Exercise:
Please restate verbatim the lines that open the listing below, ending with the line in which "Lemma lua_ready_none f" occurs.

****************

(** The value of the first field that is to come. *)
Lemma waiting_value f oc os self : waiting ((f, oc) :: os) self ->
  exists lv ov, lua_getfield h (e_tbl self) (n_text (f_name f)) = Ret lv /\ oc = content_of sch (contents sch n) f ov /\
    field_is sch eq h (represents sch eq h n) f ov lv.
Proof.
  intros (_ & _ & tb & Hh & [(ov & Hc & Hf) _]%Forall_cons). cbn [fst snd] in *. subst oc. exists (tget tb (LStr (n_text (f_name f)))), ov.
  unfold lua_getfield, table_at. by rewrite Hh.
Qed.

Lemma fetch_scalar f len self v : lua_getfield h (e_tbl self) (n_text (f_name f)) = Ret v ->
  fetch h (field_arg f len 0) self = Ret (v, self).
Proof. intros Hv. unfold fetch. rewrite bool_decide_false by done. cbn [a_tagname field_arg]. by step_with Hv. Qed.

Lemma lua_ready_none f os u len region : e_iter u = LNil /\ waiting ((f, None) :: os) u ->
  exists u', enc (S n) (field_arg f len 0) u region = Ret (0, u', region) /\ e_iter u' = LNil /\ waiting os u'.
Proof.
  intros [Hi Hw]. destruct (waiting_value _ _ _ _ Hw) as (lv & ov & Hv & Hc & Hf).
  symmetry in Hc. apply (content_none sch n) in Hc as ->. cbn in Hf. subst lv. exists u.
  cbn [encode]. step_with (fetch_scalar f len u _ Hv). rewrite decide_True by done.
  split; [done|]. split; [done|by eapply waiting_tail].
Qed.

Lemma lua_ready_one f it os u len region : e_iter u = LNil /\ waiting ((f, Some (One it)) :: os) u ->
  may_ask it len -> Z.of_nat (length region) = len ->
  writes (fun u' => e_iter u' = LNil /\ waiting os u') (item_fails it len) (-1) (item_answer it) [] region (item_bytes it)
    (enc (S n) (field_arg f len 0) u region).
Proof.
  intros [Hi Hw] Hm Hl. destruct (waiting_value _ _ _ _ Hw) as (lv & ov & Hv & Hc & Hf).
  symmetry in Hc. apply (content_one sch n) in Hc as (v & -> & -> & Hnl).
  assert (Hit : item_is sch (represents sch eq h n) f v lv) by (destruct v; [apply Hf..|done]).
  eapply writes_mono; [|exact (fun x => x)|by apply (encode_item f v lv len 0 u u); [|apply fetch_scalar|..]].
  intros u' ->. split; [done|by eapply waiting_tail].
Qed.

(** An array is opened with the first call for it. *)
Lemma waiting_opened f oc os u a : waiting ((f, oc) :: os) u ->
  waiting os (mk_encode (e_tbl u) (Some (at_name f)) a (e_iter u)) /\ forall p, p ∈ os -> at_name p.1 <> at_name f.
Proof.
  intros Hw. assert (Hn : forall p, p ∈ os -> at_name p.1 <> at_name f).
  { intros p Hp E. destruct Hw as (_ & Hn & _). apply NoDup_cons in Hn as [Hn _]. apply Hn.
    apply list_elem_of_fmap. exists p. by split. }
  split; [|done]. apply waiting_tail in Hw as (_ & Hnd & Htb). split; [|done]. intros p Hp [= E]. by apply (Hn p Hp).
Qed.

Lemma main_key_nil f v : main_key sch f v <> Some LNil.
Proof.
  destruct v as [z|b|s|fs|l]; cbn; try done. destruct (subtype_of sch f) as [st|]; [|done].
  destruct (field_of st (f_key f)); [|done]. cbn. by destruct (assoc _ _) as [[]|].
Qed.

Lemma list_in_array f vs tb a u : list_is sch eq (represents sch eq h n) f vs tb -> h !! a = Some tb ->
  e_iter u = LNil -> in_array f 1 vs (mk_encode (e_tbl u) (Some (at_name f)) (Some a) (e_iter u)).
Proof.
  intros Hl Ha Hi. exists a, tb. split; [done|]. split; [done|]. unfold list_is in Hl. cbn [e_iter]. case_decide.
  - destruct Hl as (ents & -> & Hn & Hf). exists [], ents. split; [done|]. split; [done|]. split; [|split; [done|]].
    + clear Hn Ha. induction Hf as [|v e l ents [_ Hk] _ IH]; [by apply not_elem_of_nil|].
      cbn. apply not_elem_of_cons. split; [|done]. intros E. rewrite <- E in Hk. by apply main_key_nil in Hk.
    + eapply Forall2_impl; [exact Hf|]. by intros v e [? _].
  - destruct Hl as [Hl Hn]. split; [done|]. split.
    + intros j v Hj. rewrite Z.add_comm. by apply Hl.
    + by rewrite Z.add_comm.
Qed.

Lemma lua_ready_many f l os u : e_iter u = LNil /\ waiting ((f, Some (Many l)) :: os) u -> lua_between f 1 l os u.
Proof.
  intros [Hi Hw]. destruct (waiting_value _ _ _ _ Hw) as (lv & ov & Hv & Hc & Hf).
  symmetry in Hc. apply (content_many sch n) in Hc as (vs & -> & Hov). split; [lia|].
  assert (Hopen : open_array h (field_arg f 0 1) u =
    match lv with
    | LNil => Ret (false, mk_encode (e_tbl u) (Some (at_name f)) None (e_iter u))
    | LTable a => Ret (true, mk_encode (e_tbl u) (Some (at_name f)) (Some a) (e_iter u))
    | _ => Raise ".*%s(%d) should be a table (Is a %s)"
    end).
  { unfold open_array. rewrite decide_False; [cbn [a_tagname field_arg]; by step_with Hv|].
    apply (proj1 Hw (f, Some (Many (item_of sch (contents sch n) f <$> vs)))), list_elem_of_here. }
  rewrite Hopen.
  assert (Hcase : vs = [] /\ lv = LNil \/ exists a tb, lv = LTable a /\ h !! a = Some tb /\
    list_is sch eq (represents sch eq h n) f vs tb).
  { destruct Hov as [->|[-> ->]]; [apply Hf|by left]. }
  destruct Hcase as [[-> ->]|(a & tb & -> & Ha & Hl)].
  - eexists false, _. split; [done|]. split; [by eapply waiting_opened|done].
  - eexists true, _. split; [done|]. destruct (waiting_opened f _ os u (Some a) Hw) as [Hw' Hne]. split; [done|].
    split; [done|]. split; [done|]. exists vs. split; [done|]. by eapply list_in_array.
Qed.

(** The value at the index, and the state behind it. *)
Lemma in_array_fetch f i v vs len u self : 1 <= i -> open_array h (field_arg f 0 i) u = Ret (true, self) ->
  in_array f i (v :: vs) self ->
  exists lv self', fetch h (field_arg f len i) u = Ret (lv, self') /\ item_is sch (represents sch eq h n) f v lv /\
    e_tbl self' = e_tbl self /\ e_array_tag self' = e_array_tag self /\ in_array f (i + 1) vs self'.
Proof.
  intros Hi Ho (a & tb & Ha & Hh & Hin). unfold fetch. rewrite bool_decide_true by (cbn; lia).
  change (open_array h (field_arg f len i) u) with (open_array h (field_arg f 0 i) u). step_with Ho.
  cbn [negb]. rewrite Ha. cbn [slot]. rewrite bind_Ret. unfold table_at. rewrite Hh, bind_Ret. cbn [a_mainindex field_arg].
  case_decide as Hk.
  - rewrite bool_decide_true by lia. destruct Hin as (before & ents & -> & Hn & Hl & Hit & Hf).
    apply Forall2_cons_inv_l in Hf as ([k lv] & ents' & Hv & Hf & ->).
    rewrite Hit, tnext_last by done. cbn [head]. eexists lv, _. split; [done|]. split; [done|]. split; [done|]. split; [done|].
    exists a, (before ++ (k, lv) :: ents'). split; [done|]. split; [done|]. rewrite decide_True by done.
    exists (before ++ [(k, lv)]), ents'. rewrite <- app_assoc. split; [done|]. split; [done|]. split; [done|].
    split; [by rewrite last_key_snoc|done].
  - rewrite bool_decide_false by lia. destruct Hin as (Hit & Hf & Hn). cbn [a_index field_arg].
    eexists _, self. split; [done|]. split; [|split; [done|split; [done|]]].
    + specialize (Hf 0%nat v eq_refl). by rewrite Z.add_0_r in Hf.
    + exists a, tb. split; [done|]. split; [done|]. rewrite decide_False by done. split; [done|]. split.
      * intros j w Hj. specialize (Hf (S j) w Hj). by replace (i + 1 + Z.of_nat j) with (i + Z.of_nat (S j)) by lia.
      * cbn [length] in Hn. by replace (i + 1 + Z.of_nat (length vs)) with (i + Z.of_nat (S (length vs))) by lia.
Qed.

****************

Answer section:
(** The value of the first field that is to come. *)
Lemma waiting_value f oc os self : waiting ((f, oc) :: os) self ->
  exists lv ov, lua_getfield h (e_tbl self) (n_text (f_name f)) = Ret lv /\ oc = content_of sch (contents sch n) f ov /\
    field_is sch eq h (represents sch eq h n) f ov lv.
Proof.
  intros (_ & _ & tb & Hh & [(ov & Hc & Hf) _]%Forall_cons). cbn [fst snd] in *. subst oc. exists (tget tb (LStr (n_text (f_name f)))), ov.
  unfold lua_getfield, table_at. by rewrite Hh.
Qed.

Lemma fetch_scalar f len self v : lua_getfield h (e_tbl self) (n_text (f_name f)) = Ret v ->
  fetch h (field_arg f len 0) self = Ret (v, self).
Proof. intros Hv. unfold fetch. rewrite bool_decide_false by done. cbn [a_tagname field_arg]. by step_with Hv. Qed.

Lemma lua_ready_none f os u len region : e_iter u = LNil /\ waiting ((f, None) :: os) u ->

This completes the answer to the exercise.